Figure 6: Qualitative comparisons of reconstruction errors on Tanks and Temples dataset.

Figure 7: Qualitative comparisons of reconstruction errors on ETH3D dataset.

Efficiency Analysis

DiffMVS achieves the highest efficiency in both run-time and GPU memory among all evaluated methods. CasDiffMVS, despite its cascade refinement, remains more efficient than transformer- and 3D CNN-based competitors.

Figure 8: Efficiency comparison with SOTA MVS methods on DTU in terms of run-time and GPU memory.

Figure 9: Run-time comparison per module on DTU, highlighting the advantages of the proposed architecture.

Confidence Visualization

The learned confidence maps reliably reflect depth error distributions, with high confidence in regions of low error and vice versa, despite unsupervised training.

Figure 10: Visualization of reference image, depth map, depth error map, and confidence map on BlendedMVS validation set.

Ablation Studies

Comprehensive ablations validate the contributions of each component:

Diffusion Process: Removing diffusion or replacing it with noise augmentation degrades performance, confirming the necessity of the conditional diffusion mechanism.
Condition Encoder: Excluding cost volume, depth context, or image context features reduces accuracy, demonstrating the importance of each.
Confidence-Based Sampling: Fixed or single-sample strategies underperform compared to adaptive, confidence-driven sampling.
Diffusion Network Design: The convolutional GRU enables iterative refinement with fewer parameters and better convergence than stacked U-Nets.

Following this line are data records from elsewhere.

(** What a page fetches: pairwise different hashes of the page, whose
    paths were free when the page started; after a page without error
    the path of every listed hash is taken. *)
Lemma blobPage_fetches (cids : list string) (fs : FS) :
  NoDup (fetches (events (blobPage host did topDir cids fs)))
  ∧ (∀ c, c ∈ fetches (events (blobPage host did topDir cids fs)) →
       c ∈ cids ∧ fs !! Join topDir c = None)
  ∧ (result (blobPage host did topDir cids fs) = None →
     ∀ c, c ∈ cids → is_Some (final (blobPage host did topDir cids fs) !! Join topDir c))
  ∧ checked_fetches topDir (events (blobPage host did topDir cids fs)).
Proof.
  revert fs. induction cids as [|c0 rest IH]; intros fs.
  { simpl. split_and!; [constructor|by intros ? ?%elem_of_nil|
                        by intros _ ? ?%elem_of_nil|apply checked_fetches_nil]. }
  rewrite blobPage_cons. cbv zeta.
  destruct (fs !! Join topDir c0) as [n0|] eqn:Hp.
  - destruct (IH fs) as (Hnd & Habs & Hpres & Hchk).
    pose proof (blobPage_subseteq host did topDir rest fs) as Hsub.
    destruct (blobPage host did topDir rest fs) as [[err fs2] t2]. simpl in *.
    split_and!.
    + done.
    + intros c Hc. destruct (Habs c Hc) as [? ?]. split; [|done].
      by apply list_elem_of_further.
    + intros Herr c [->|Hc]%elem_of_cons; [|by apply Hpres].
      exists n0. by eapply lookup_weaken.
    + by do 2 (apply checked_fetches_cons; [done|]).
  - destruct (SyncGetBlob host c0 did) as [b|e] eqn:Hget.
    + destruct (WriteFile_err fs _) as [e|] eqn:Hw.
      * simpl. split_and!.
        -- apply NoDup_singleton.
        -- intros c ->%list_elem_of_singleton. split; [apply list_elem_of_here|done].
        -- done.
        -- apply checked_fetches_stat_fetch, checked_fetches_cons; [done|].
           apply checked_fetches_nil.
      * destruct (IH (<[Join topDir c0 := File b]> fs)) as (Hnd & Habs & Hpres & Hchk).
        pose proof (blobPage_subseteq host did topDir rest
                      (<[Join topDir c0 := File b]> fs)) as Hsub.
        destruct (blobPage host did topDir rest _) as [[err fs2] t2]. simpl in *.
        split_and!.
        -- apply NoDup_cons. split; [|done]. intros Hin.
           destruct (Habs c0 Hin) as [_ Hnone]. by rewrite lookup_insert_eq in Hnone.
        -- intros c [->|Hc]%elem_of_cons; [split; [apply list_elem_of_here|done]|].
           destruct (Habs c Hc) as [Hin Hnone]. split; [by apply list_elem_of_further|].
           by apply lookup_insert_None in Hnone as [? _].
        -- intros Herr c [->|Hc]%elem_of_cons; [|by apply Hpres].
           exists (File b). eapply lookup_weaken; [|done]. apply lookup_insert_eq.
        -- apply checked_fetches_stat_fetch.
           by do 2 (apply checked_fetches_cons; [done|]).
    + simpl. split_and!.
      * apply NoDup_singleton.
      * intros c ->%list_elem_of_singleton. split; [apply list_elem_of_here|done].
      * done.
      * apply checked_fetches_stat_fetch, checked_fetches_nil.
Qed.

(** A page all of whose blobs are present fetches nothing and writes
    nothing. *)
Lemma blobPage_present (cids : list string) (fs : FS) :
  (∀ c, c ∈ cids → is_Some (fs !! Join topDir c)) →
  result (blobPage host did topDir cids fs) = None
  ∧ final (blobPage host did topDir cids fs) = fs
  ∧ fetches (events (blobPage host did topDir cids fs)) = [].
Proof.
  induction cids as [|c0 rest IH]; intros Hall; [done|].
  rewrite blobPage_cons. cbv zeta.
  destruct (Hall c0 (list_elem_of_here _ _)) as [n0 Hp]. rewrite Hp.
  destruct IH as (Hres & Hfin & Hfetch).
  { intros c Hc. by apply Hall, list_elem_of_further. }
  by destruct (blobPage host did topDir rest fs) as [[err fs2] t2].
Qed.
End BlobPage.

Section BlobLoop.
Variables host did topDir : string.

Lemma blobLoop_head (fuel : nat) (cursor : string) (fs : FS) :
  head (events (blobLoop fuel host did topDir cursor fs)) ≫= fetched = None.
Proof.
  destruct fuel as [|fuel]; [done|]. rewrite blobLoop_S.
  destruct (SyncListBlobs host cursor did 500 "") as [resp|e]; [|done].
  destruct (blobPage host did topDir (Cids resp) fs) as [[[e|] fs1] t1]; [done|].
  destruct (Cursor resp) as [c|]; [|done].
  destruct (decide (c = "")); [done|].
  by destruct (blobLoop fuel host did topDir c fs1) as [[??]?].
Qed.

Lemma blobLoop_fetches (fuel : nat) (cursor : string) (fs : FS) :
  NoDup (fetches (events (blobLoop fuel host did topDir cursor fs)))
  ∧ (∀ c, c ∈ fetches (events (blobLoop fuel host did topDir cursor fs)) →
       fs !! Join topDir c = None)
  ∧ checked_fetches topDir (events (blobLoop fuel host did topDir cursor fs)).
Proof.
  revert cursor fs. induction fuel as [|fuel IH]; intros cursor fs.
  { simpl. split_and!; [constructor|by intros ? ?%elem_of_nil|apply checked_fetches_nil]. }
  rewrite blobLoop_S.
  destruct (SyncListBlobs host cursor did 500 "") as [resp|e].
  2: { simpl. split_and!; [constructor|by intros ? ?%elem_of_nil|].
       apply checked_fetches_cons; [done|apply checked_fetches_nil]. }
  destruct (blobPage_fetches host did topDir (Cids resp) fs)
    as (Hnd & Habs & Hpres & Hchk).
  pose proof (blobPage_subseteq host did topDir (Cids resp) fs) as Hsub.
  destruct (blobPage host did topDir (Cids resp) fs) as [[err fs1] t1]. simpl in *.
  assert (NoDup (fetches (CallSyncListBlobs host cursor did :: t1))
          ∧ (∀ c, c ∈ fetches (CallSyncListBlobs host cursor did :: t1) →
               fs !! Join topDir c = None)
          ∧ checked_fetches topDir (CallSyncListBlobs host cursor did :: t1)) as Hstop.
  { split_and!; [done|intros c Hc; by apply Habs|by apply checked_fetches_cons]. }
  destruct err as [e|]; [done|].
  destruct (Cursor resp) as [c|]; [|done].
  destruct (decide (c = "")); [done|].
  destruct (IH c fs1) as (Hnd2 & Habs2 & Hchk2).
  pose proof (blobLoop_head fuel c fs1) as Hhead.
  destruct (blobLoop fuel host did topDir c fs1) as [[o fs2] t2]. simpl in *.
  change (fetches (CallSyncListBlobs host cursor did :: t1 ++ t2))
    with (fetches (t1 ++ t2)).
  rewrite fetches_app. split_and!.
  - apply NoDup_app. split_and!; [done| |done].
    intros c' Hc1 Hc2. destruct (Habs c' Hc1) as [Hin _].
    destruct (Hpres eq_refl c' Hin) as [n' Hn']. specialize (Habs2 c' Hc2). congruence.
  - intros c' [Hc|Hc]%elem_of_app; [by apply Habs|].
    specialize (Habs2 c' Hc). by eapply lookup_weaken_None.
  - apply checked_fetches_cons; [done|]. by apply checked_fetches_app.
Qed.

(** After a run that returned nil, a second run over a file system that
    has at least the same paths asks for the same pages, fetches nothing
    and writes nothing. *)
Lemma blobLoop_rerun (fuel : nat) (cursor : string) (fs fs1 : FS) (t1 : list event) :
  blobLoop fuel host did topDir cursor fs = (Returned None, fs1, t1) →
  ∀ fsB, (∀ p, is_Some (fs1 !! p) → is_Some (fsB !! p)) →
    result (blobLoop fuel host did topDir cursor fsB) = Returned None
    ∧ final (blobLoop fuel host did topDir cursor fsB) = fsB
    ∧ fetches (events (blobLoop fuel host did topDir cursor fsB)) = [].
Proof.
  revert cursor fs fs1 t1. induction fuel as [|fuel IH]; intros cursor fs fs1 t1 Hrun;
    [done|].
  rewrite blobLoop_S in Hrun. intros fsB Hdom. rewrite blobLoop_S.
  destruct (SyncListBlobs host cursor did 500 "") as [resp|e]; [|done].
  destruct (blobPage_fetches host did topDir (Cids resp) fs) as (_ & _ & Hpres & _).
  destruct (blobPage host did topDir (Cids resp) fs) as [[[e|] fsp] tp]; [done|].
  simpl in Hpres. specialize (Hpres eq_refl).
  assert (fsp ⊆ fs1 → result (blobPage host did topDir (Cids resp) fsB) = None
            ∧ final (blobPage host did topDir (Cids resp) fsB) = fsB
            ∧ fetches (events (blobPage host did topDir (Cids resp) fsB)) = [])
    as Hpage.
  { intros Hsub. apply blobPage_present. intros c Hc. apply Hdom.
    destruct (Hpres c Hc) as [n Hn]. exists n. by eapply lookup_weaken. }
  destruct (Cursor resp) as [c|].
  - destruct (decide (c = "")).
    + simplify_eq. destruct Hpage as (Hr & Hf & Hfe); [done|].
      by destruct (blobPage host did topDir (Cids resp) fsB) as [[[?|] ?] ?].
    + pose proof (blobLoop_subseteq fuel host did topDir c fsp) as Hsub.
      destruct (blobLoop fuel host did topDir c fsp) as [[o fs2] t2] eqn:Hnext.
      simplify_eq. simpl in Hsub. destruct Hpage as (Hr & Hf & Hfe); [done|].
      destruct (blobPage host did topDir (Cids resp) fsB) as [[[?|] ?] tpB]; [done|].
      simpl in Hf, Hfe. subst.
      destruct (IH c fsp fs1 t2 Hnext fsB Hdom) as (Hr2 & Hf2 & Hfe2).
      destruct (blobLoop fuel host did topDir c fsB) as [[oB fsB2] tB2]. simpl in *.
      split_and!; [done..|].
      change (fetches (CallSyncListBlobs host cursor did :: tpB ++ tB2))
        with (fetches (tpB ++ tB2)).
      by rewrite fetches_app, Hfe, Hfe2.
  - simplify_eq. destruct Hpage as (Hr & Hf & Hfe); [done|].
    by destruct (blobPage host did topDir (Cids resp) fsB) as [[[?|] ?] ?].
Qed.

Implementation Considerations

Resource Requirements: DiffMVS is suitable for real-time and resource-constrained applications, while CasDiffMVS targets high-accuracy scenarios.
Scaling: The lightweight architecture and efficient sampling enable deployment on standard GPUs and potential adaptation for mobile devices.
Limitations: The method relies on accurate initial depth estimation; extreme noise or poor initialization may affect convergence.

Implications and Future Directions

The integration of conditional diffusion models into MVS offers a principled approach to escaping local minima and balancing efficiency with accuracy. The confidence-aware sampling mechanism provides a robust optimization direction, and the lightweight network design facilitates practical deployment. Future research may explore further reduction of computational overhead, adaptation to uncalibrated or sparse-view scenarios, and extension to other geometry estimation tasks such as surface normal or optical flow estimation.

Conclusion

This work presents a conditional diffusion-based MVS framework with a confidence-aware sampling strategy and lightweight network architecture. DiffMVS and CasDiffMVS set new baselines for efficient and accurate multi-view depth estimation, demonstrating strong generalization and resource efficiency. The approach provides a foundation for future advances in learning-based 3D reconstruction and related vision tasks.